Equation: y = b_{3}x^{3} + b_{2}x^{2}+ b_{1}x + a

b_{3}: `=INDEX(LINEST(y, x^{1,2,3}), 1)`

b_{2}: `=INDEX(LINEST(y, x^{1,2,3}), 1, 2)`

b_{1}: `=INDEX(LINEST(y, x^{1,2,3}), 1, 3)`

a: `=INDEX(LINEST(y, x^{1,2,3}), 1, 4)`

The formulas for higher degree polynomial trendlines can be built by using the same pattern.

For our data set, the 2^{nd} order polynomial trendline suites better, so we are using these formulas:

b_{2}: `=INDEX(LINEST(C2:C13, B2:B13^{1,2}), 1)`

b_{1}: `=INDEX(LINEST(C2:C13, B2:B13^{1,2}), 1, 2)`

a: `=INDEX(LINEST(C2:C13, B2:B13^{1,2}), 1, 3)`

A power trendline in Excel is drawn based on this simple equation:

y = ax^{b}

Where *a* and *b* are constants, which can be calculated with these formulas:

a: `=EXP(INDEX(LINEST(LN(y), LN(x),,), 1, 2))`

b: `=INDEX(LINEST(LN(y), LN(x),,), 1)`

In our case, the following formulas work a treat:

a: `=EXP(INDEX(LINEST(LN(C2:C13), LN(B2:B13),,), 1, 2))`

b: `=INDEX(LINEST(LN(C2:C13), LN(B2:B13),,), 1)`

If you think that Excel has drawn a trendline incorrectly or the trendline formula displayed in your chart is wrong, the following two points may shed some light on the situation.

Excel trendline formulas should only be used with XY (scatter) graphs because only in this chart type both the y-axis and x-axis are plotted as numeric values.

In line charts, column and bar graphs, numeric values are plotted only on the y-axis.

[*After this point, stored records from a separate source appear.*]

(* ===== verification/Wakeup.v ===== *)
(** * No wakeup is lost

    Any number of processes wait for a condition with the pattern of the kernel
    ([acquire(lk); while(!cond) sleep(chan, lk); ...; release(lk)]) while others
    establish it ([acquire(lk); cond = 1; wakeup(chan); release(lk)]), on any
    number of processors. Every statement of [sleep], [sched], [wakeup] and
    [wakeup1] that touches a lock, the process state or the condition is a step
    of its own. *)

From S2P Require Import Prelude.

(** Where a waiting process is. *)
Inductive wloc :=
| WOut                (* before acquire(lk) *)
| WTest               (* holds lk, about to test the condition *)
| WSleep1             (* in sleep: before acquire(&ptable.lock), holds lk *)
| WSleep2             (* before release(lk), holds both locks *)
| WSleep3             (* before proc->state = SLEEPING, holds ptable.lock *)
| WSleep4             (* state is SLEEPING, before swtch, holds ptable.lock *)
| WAsleep             (* switched away; the scheduler has released ptable.lock *)
| WReady              (* state is RUNNABLE, not running *)
| WResume             (* scheduled again, holds ptable.lock *)
| WRelock             (* before acquire(lk) at the end of sleep *)
| WGo.                (* saw the condition, holds lk *)

(** Where a process that establishes the condition is. *)
Inductive nloc :=
| NOut | NSet | NWake1 | NWake2 | NWake3 | NRel.

Inductive loc := W (l : wloc) | N (l : nloc).

#[export] Instance wloc_eq_dec : EqDecision wloc.
Proof. solve_decision. Defined.
#[export] Instance nloc_eq_dec : EqDecision nloc.
Proof. solve_decision. Defined.
#[export] Instance loc_eq_dec : EqDecision loc.
Proof. solve_decision. Defined.

Record sys := mkSys {
  lk : bool;            (* is the condition's lock taken? *)
  pt : bool;            (* is ptable.lock taken? *)
  cond : bool;
  at_ : nat -> loc
}.

Definition upd (f : nat -> loc) (i : nat) (l : loc) : nat -> loc :=
  fun j => if decide (j = i) then l else f j.

(** [wakeup1]: every process sleeping on the channel becomes [RUNNABLE]. *)
Definition wake_all (f : nat -> loc) : nat -> loc :=
  fun j => match f j with W WAsleep => W WReady | l => l end.

(** The next statement of process [i]. *)
Definition step (i : nat) (s : sys) : option sys :=
  let go l := upd (at_ s) i l in
  match at_ s i with
  | W WOut => if lk s then None else Some (mkSys true (pt s) (cond s) (go (W WTest)))
  | W WTest => Some (mkSys (lk s) (pt s) (cond s) (go (W (if cond s then WGo else WSleep1))))
  | W WSleep1 => if pt s then None else Some (mkSys (lk s) true (cond s) (go (W WSleep2)))
  | W WSleep2 => Some (mkSys false (pt s) (cond s) (go (W WSleep3)))
  | W WSleep3 => Some (mkSys (lk s) (pt s) (cond s) (go (W WSleep4)))
  | W WSleep4 => Some (mkSys (lk s) false (cond s) (go (W WAsleep)))
  | W WAsleep => None
  | W WReady => if pt s then None else Some (mkSys (lk s) true (cond s) (go (W WResume)))
  | W WResume => Some (mkSys (lk s) false (cond s) (go (W WRelock)))
  | W WRelock => if lk s then None else Some (mkSys true (pt s) (cond s) (go (W WTest)))
  | W WGo => Some (mkSys false (pt s) false (go (W WOut)))
  | N NOut => if lk s then None else Some (mkSys true (pt s) (cond s) (go (N NSet)))
  | N NSet => Some (mkSys (lk s) (pt s) true (go (N NWake1)))
  | N NWake1 => if pt s then None else Some (mkSys (lk s) true (cond s) (go (N NWake2)))
  | N NWake2 => Some (mkSys (lk s) (pt s) (cond s) (wake_all (go (N NWake3))))
  | N NWake3 => Some (mkSys (lk s) false (cond s) (go (N NRel)))
  | N NRel => Some (mkSys false (pt s) (cond s) (go (N NOut)))
  end.

(** Every process starts outside, the locks free, the condition false. *)
Inductive reachable (start : nat -> loc) : sys -> Prop :=
| reach_init : (forall i, start i = W WOut \/ start i = N NOut) ->
    reachable start (mkSys false false false start)
| reach_step i s s' : reachable start s -> step i s = Some s' -> reachable start s'.

Definition has_lk (l : loc) : bool :=
  match l with
  | W (WTest | WSleep1 | WSleep2 | WGo) | N (NSet | NWake1 | NWake2 | NWake3 | NRel) => true
  | _ => false
  end.

Definition has_pt (l : loc) : bool :=
  match l with
  | W (WSleep2 | WSleep3 | WSleep4 | WResume) | N (NWake2 | NWake3) => true
  | _ => false
  end.

(** On the way into sleep or asleep: only a wakeup makes the process look again. *)
Definition committed (l : loc) : bool :=
  match l with W (WSleep1 | WSleep2 | WSleep3 | WSleep4 | WAsleep) => true | _ => false end.

(** Still going to call [wakeup1]. *)
Definition will_wake (l : loc) : bool :=
  match l with N (NWake1 | NWake2) => true | _ => false end.

(** A lock is taken exactly if one process has it. *)
Definition owned (has : loc -> bool) (taken : bool) (f : nat -> loc) : Prop :=
  if taken then exists o, has (f o) = true /\ forall j, has (f j) = true -> j = o
  else forall j, has (f j) = false.

Definition inv (s : sys) : Prop :=
  owned has_lk (lk s) (at_ s) /\ owned has_pt (pt s) (at_ s) /\
  (forall i, committed (at_ s i) = true -> cond s = true ->
     exists j, will_wake (at_ s j) = true) /\
  (forall i, at_ s i = W WGo -> cond s = true).

Lemma upd_eq f i l : upd f i l i = l.
Proof. unfold upd. by rewrite decide_True. Qed.

Lemma upd_ne f i j l : j <> i -> upd f i l j = f j.
Proof. unfold upd. intros. by rewrite decide_False. Qed.

Lemma wake_all_has (has : loc -> bool) f j :
  has (W WAsleep) = has (W WReady) -> has (wake_all f j) = has (f j).
Proof. unfold wake_all. destruct (f j) as [[]|[]]; congruence. Qed.

(** How a step of process [i] that keeps, takes or gives up a lock changes its owner. *)
Lemma owned_keep has b f i l : owned has b f -> has l = has (f i) -> owned has b (upd f i l).
Proof.
  intros H E. assert (forall j, has (upd f i l j) = has (f j)) as Hj.
  { intros j. unfold upd. case_decide; congruence. }
  destruct b; simpl in *.
  - destruct H as (o & Ho & Hu). exists o. rewrite Hj. split; [done|].
    intros j. rewrite Hj. auto.
  - intros j. by rewrite Hj.
Qed.

Lemma owned_take has f i l : owned has false f -> has l = true -> owned has true (upd f i l).
Proof.
  intros H E. exists i. rewrite upd_eq. split; [done|]. intros j. unfold upd.
  case_decide; [done|]. by rewrite H.
Qed.

Lemma owned_give has b f i l :
  owned has b f -> has (f i) = true -> has l = false -> owned has false (upd f i l).
Proof.
  intros H Hi E j. unfold upd. case_decide as D; [done|]. destruct b; simpl in H.
  - destruct H as (o & Ho & Hu). destruct (has (f j)) eqn:Ej; [|done].
    exfalso. apply D. rewrite (Hu j Ej), (Hu i Hi). done.
  - apply H.
Qed.

Lemma owned_wake has b f :
  has (W WAsleep) = has (W WReady) -> owned has b f -> owned has b (wake_all f).
Proof.
  intros E H. destruct b; simpl in *.
  - destruct H as (o & Ho & Hu). exists o. rewrite wake_all_has by done. split; [done|].
    intros j. rewrite wake_all_has by done. auto.
  - intros j. by rewrite wake_all_has.
Qed.

(** Two processes with the lock are the same. *)
Lemma owned_same has b f i j : owned has b f -> has (f i) = true -> has (f j) = true -> i = j.
Proof.
  destruct b; simpl; [|intros H Hi; by rewrite H in Hi].
  intros (o & _ & Hu) Hi Hj. rewrite (Hu i Hi), (Hu j Hj). done.
Qed.

(** The condition part of the invariant after a step of [i] that changes neither the
    condition nor whether some process will call [wakeup1]. *)
Lemma committed_keep f i l c :
  (forall k, committed (f k) = true -> c = true -> exists j, will_wake (f j) = true) ->
  will_wake l = will_wake (f i) -> (committed l = true -> committed (f i) = true \/ c = false) ->
  forall k, committed (upd f i l k) = true -> c = true -> exists j, will_wake (upd f i l j) = true.
Proof.
  intros H Ew Ec k Hk Hc.
  assert (exists j, will_wake (f j) = true) as [j Hj].
  { unfold upd in Hk. case_decide; [|eauto]. destruct (Ec Hk) as [?|?]; [eauto|congruence]. }
  exists j. unfold upd. case_decide; congruence.
Qed.

Lemma go_keep f i l c :
  (forall k, f k = W WGo -> c = true) -> (l = W WGo -> c = true) ->
  forall k, upd f i l k = W WGo -> c = true.
Proof. intros H Hl k. unfold upd. case_decide; eauto. Qed.

(** After [wakeup1], called with both locks held, nobody is on the way into sleep. *)
Lemma wake_all_committed f i b1 b2 k :
  owned has_lk b1 f -> owned has_pt b2 f -> f i = N NWake2 ->
  committed (wake_all (upd f i (N NWake3)) k) = true -> False.
Proof.
  intros HL HP Hi Hk. unfold wake_all in Hk. destruct (decide (k = i)) as [->|Hne].
  { by rewrite upd_eq in Hk. }
  rewrite upd_ne in Hk by done. apply Hne.
  destruct (f k) as [[]|[]] eqn:Ek; try done;
    [apply (owned_same has_lk b1 f)|apply (owned_same has_pt b2 f)..]; rewrite ?Hi, ?Ek; done.
Qed.

Lemma wakeup_inv start s : reachable start s -> inv s.
Proof.
  induction 1 as [Hs|i s s' _ IH Hst].
  { split_and!; simpl; intros i; destruct (Hs i) as [->| ->]; done. }
  destruct s as [b1 b2 c f]. destruct IH as (HL & HP & HC & HG). unfold step in Hst. simpl in *.
  assert (has_lk (f i) = true -> forall k, f k = W WGo -> k = i) as Hgo.
  { intros Hi k Hk. apply (owned_same _ _ _ _ _ HL); [by rewrite Hk|done]. }
  destruct (f i) as [[]|[]] eqn:Ei; try discriminate;
    try (destruct b1; [discriminate|]); try (destruct b2; [discriminate|]);
    injection Hst as <-; unfold inv; simpl;
    repeat match goal with
    | |- _ /\ _ => split
    | |- owned _ _ (wake_all _) => apply owned_wake; [done|]
    end;
    try (first
      [ apply owned_keep; [assumption|rewrite Ei; try destruct c; done]
      | apply owned_take; [assumption|done]
      | eapply owned_give; [eassumption|by rewrite Ei|done] ]);
    try (apply committed_keep; [assumption|rewrite Ei; try destruct c; done|rewrite Ei; try destruct c; auto]);
    try (apply go_keep; [assumption|try destruct c; done]); try done.
  - intros k Hk. exfalso. destruct (decide (k = i)) as [->|Hne]; [by rewrite upd_eq in Hk|].
    rewrite upd_ne in Hk by done. apply Hne. apply Hgo; rewrite ?Ei; done.
  - intros _ _ _. exists i. by rewrite upd_eq.
  - intros k Hk _. exfalso. eapply (wake_all_committed f i); eassumption.
  - intros k Hk. unfold wake_all in Hk. destruct (decide (k = i)) as [->|Hne].
    + by rewrite upd_eq in Hk.
    + rewrite upd_ne in Hk by done. apply (HG k). by destruct (f k) as [[]|[]].
Qed.

(** C6. No wakeup is lost. In every state that waiting and waking processes can
    reach by interleaving the statements of [sleep] and [wakeup], a process that
    is asleep, or on its way into sleep, while the condition holds is going to be
    woken: some process that has made the condition true has yet to call
    [wakeup1]. Once the condition's lock is free, no process sleeps on a true
    condition. *)
Theorem no_lost_wakeup start s :
  reachable start s ->
  (forall i, committed (at_ s i) = true -> cond s = true ->
     exists j, will_wake (at_ s j) = true) /\
  (lk s = false -> cond s = true -> forall i, committed (at_ s i) = false).
Proof.
  intros (HL & HP & HC & HG)%wakeup_inv. split; [exact HC|].
  intros Hlk Hc i. destruct (committed (at_ s i)) eqn:E; [|done].
  destruct (HC i E Hc) as [j Hj]. rewrite Hlk in HL. simpl in HL. specialize (HL j).
  by destruct (at_ s j) as [[]|[]].
Qed.

(** Process 0 falls asleep; process 1 sets the condition and is about to wake it. *)
Definition wake_start (i : nat) : loc := if decide (i = 0%nat) then W WOut else N NOut.

Fixpoint steps (ids : list nat) (s : sys) : option sys :=
  match ids with
  | [] => Some s
  | i :: ids' => match step i s with Some s' => steps ids' s' | None => None end
  end.

Lemma steps_reachable start ids s s' :
  reachable start s -> steps ids s = Some s' -> reachable start s'.
Proof.
  revert s. induction ids as [|i ids IH]; intros s Hs H; simpl in H; [congruence|].
  destruct (step i s) eqn:E; [|done]. eapply IH; [|exact H]. by eapply reach_step.
Qed.

Definition wake_sched : list nat := [0; 0; 0; 0; 0; 0; 1; 1]%nat.

Lemma no_lost_wakeup_witness :
  exists s, steps wake_sched (mkSys false false false wake_start) = Some s /\
    at_ s 0%nat = W WAsleep /\ cond s = true /\ exists j, will_wake (at_ s j) = true.
Proof.
  destruct (steps wake_sched (mkSys false false false wake_start)) as [s|] eqn:E; [|discriminate E].
  exists s. split; [reflexivity|].
  assert (reachable wake_start s) as Hr.
  { eapply steps_reachable; [|exact E]. apply reach_init.
    intros i. unfold wake_start. destruct (decide (i = 0%nat)); [left|right]; reflexivity. }
  assert (at_ s 0%nat = W WAsleep) as H0 by (injection E as <-; reflexivity).
  assert (cond s = true) as H1 by (injection E as <-; reflexivity).
  split; [exact H0|]. split; [exact H1|].
  apply (proj1 (no_lost_wakeup wake_start s Hr) 0%nat); [rewrite H0; reflexivity|exact H1].
Defined.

The x-axis is represented by a linear series (1, 2, 3,…) regardless of whether the axis labels are numbers or text. When you make a trendline in these charts, Excel uses those assumed x-values in the trendline formula.

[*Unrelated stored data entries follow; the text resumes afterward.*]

(* ===== verification/Procs.v ===== *)
(** * Process operations: giving up the processor, sleeping, waking, killing, creating *)

From Stdlib Require Import FunctionalExtensionality Sorted.
From S2P Require Import Prelude Params State Mem Strings Locks Printf Kalloc Vm Sched Policy.
Import Spin.

(** ** Shared lemmas *)

Lemma myproc_run me s : k_proc s = Some me -> myproc s = Ok me s.
Proof. intros H. unfold myproc. rewrite bind_gets, H. done. Qed.

Lemma get_proc_run i p s : pts s !! i = Some p -> get_proc i s = Ok p s.
Proof. intros H. unfold get_proc, nth_ok, pts in *. rewrite bind_get, H. done. Qed.

(** The state after [set_proc]. *)
Definition with_proc (i : nat) (f : proc -> proc) (s : kst) : kst :=
  s <| k_ptable ::= fun t => t <| pt_proc ::= alter f i |> |>.

Lemma set_proc_run i f s : set_proc i f s = Ok tt (with_proc i f s).
Proof. done. Qed.

Lemma pts_with_proc i f s : pts (with_proc i f s) = alter f i (pts s).
Proof. done. Qed.

Lemma pts_with_proc_eq i f s p :
  pts s !! i = Some p -> pts (with_proc i f s) !! i = Some (f p).
Proof. intros H. by rewrite pts_with_proc, list_lookup_alter_eq, H. Qed.

Lemma with_proc_twice i f g s : with_proc i g (with_proc i f s) = with_proc i (g ∘ f) s.
Proof.
  destruct s. unfold with_proc, set, set_k_ptable, set_pt_proc. simpl.
  by rewrite list_alter_alter_eq.
Qed.

Lemma with_proc_ext i f g s :
  (forall p, pts s !! i = Some p -> f p = g p) -> with_proc i f s = with_proc i g s.
Proof.
  intros H. destruct s as [? ? ? ? ? ? ? ? ? ? ? []].
  unfold with_proc, set, set_k_ptable, set_pt_proc. simpl. do 2 f_equal.
  by apply list_alter_ext.
Qed.

Lemma with_proc_id i f s : (forall p, pts s !! i = Some p -> f p = p) -> with_proc i f s = s.
Proof.
  intros H. rewrite (with_proc_ext i f id) by done. destruct s as [? ? ? ? ? ? ? ? ? ? ? []].
  unfold with_proc, set, set_k_ptable, set_pt_proc. simpl. do 2 f_equal. by apply list_alter_id.
Qed.

Lemma lock_st_with_proc lk i f s : lock_st lk (with_proc i f s) = with_proc i f (lock_st lk s).
Proof. by destruct s. Qed.

(** [sched] switches when it is called as it should be. *)
Lemma sched_run me p s :
  k_locks s !! LPtable = Some (k_cpuid s) -> ncli (k_cpu s) = 1 -> eflags_if (k_cpu s) = false ->
  k_proc s = Some me -> pts s !! me = Some p -> p_state p <> RUNNING ->
  sched s = Switch s.
Proof.
  intros HL Hn Hi Hme Hp Hst. unfold sched. mcall holding_run.
  rewrite bool_decide_eq_true_2 by done. simpl. mstep. rewrite Hn. simpl.
  mcall myproc_run; [|done]. mcall get_proc_run; [|done].
  destruct (st_eqb (p_state p) RUNNING) eqn:E; [by apply st_eqb_true in E|].
  by rewrite Hi.
Qed.

(** ** yield *)

(** Does the policy let a timer tick preempt this process? *)
Definition preemptible (policy : Z) (p : proc) : bool :=
  negb (policy =? GRT) && negb ((p_piority p =? HIGH_PIORITY) && (policy =? Q3)).

Lemma yield_short me p s :
  k_proc s = Some me -> pts s !! me = Some p ->
  preemptible (policyChooser (k_ptable s)) p = true -> p_processCounter p < QUANTA ->
  yield s = Ok tt (with_proc me (fun p => p <| p_processCounter ::= fun n => n + 1 |>) s).
Proof.
  intros Hme Hp Hpre Hc. apply andb_true_iff in Hpre as [H1 H2].
  apply negb_true_iff in H1, H2. unfold yield. mstep. rewrite H1.
  mcall myproc_run; [|done]. mcall get_proc_run; [|done]. rewrite H2. by rewrite (proj2 (Z.ltb_lt _ _)).
Qed.

Lemma yield_switches me p s :
  k_proc s = Some me -> pts s !! me = Some p ->
  preemptible (policyChooser (k_ptable s)) p = true -> QUANTA <= p_processCounter p ->
  unlocked LPtable s -> ncli (k_cpu s) = 0 ->
  yield s = Switch (with_proc me (fun p => p <| p_processCounter := 0 |> <| p_state := RUNNABLE |>)
                     (lock_st LPtable s)).
Proof.
  intros Hme Hp Hpre Hc [HL Hwf] Hn. apply andb_true_iff in Hpre as [H1 H2].
  apply negb_true_iff in H1, H2. unfold yield. mstep. rewrite H1.
  mcall myproc_run; [|done]. mcall get_proc_run; [|done]. rewrite H2. rewrite (proj2 (Z.ltb_ge _ _)) by done.
  mcall set_proc_run. mcall acquire_run; [|done]. mcall set_proc_run.
  unfold bind. rewrite (sched_run me (p <| p_processCounter := 0 |> <| p_state := RUNNABLE |>)).
  - by rewrite lock_st_with_proc, with_proc_twice.
  - simpl. apply lookup_insert_eq.
  - simpl. lia.
  - done.
  - done.
  - erewrite pts_with_proc_eq; [|by apply pts_with_proc_eq]. done.
  - done.
Qed.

To occupy less space in the chart, Excel displays very few significant digits in a trendline equation. Nice in terms of design, it significantly reduces the formula's accuracy when you manually supply x values in the equation.

An easy fix is to show more decimal places in the equation. Alternatively, you can calculate the coefficients by using a formula corresponding to your trendline type, and format the formula cells so that they show a sufficient number of decimal places. For this, simply click the *Increase Decimal* button on the *Home* tab in the *Number* group.

That's how you can make different trendline types in Excel and get their equations. I thank you for reading and hope to see you on our blog next week!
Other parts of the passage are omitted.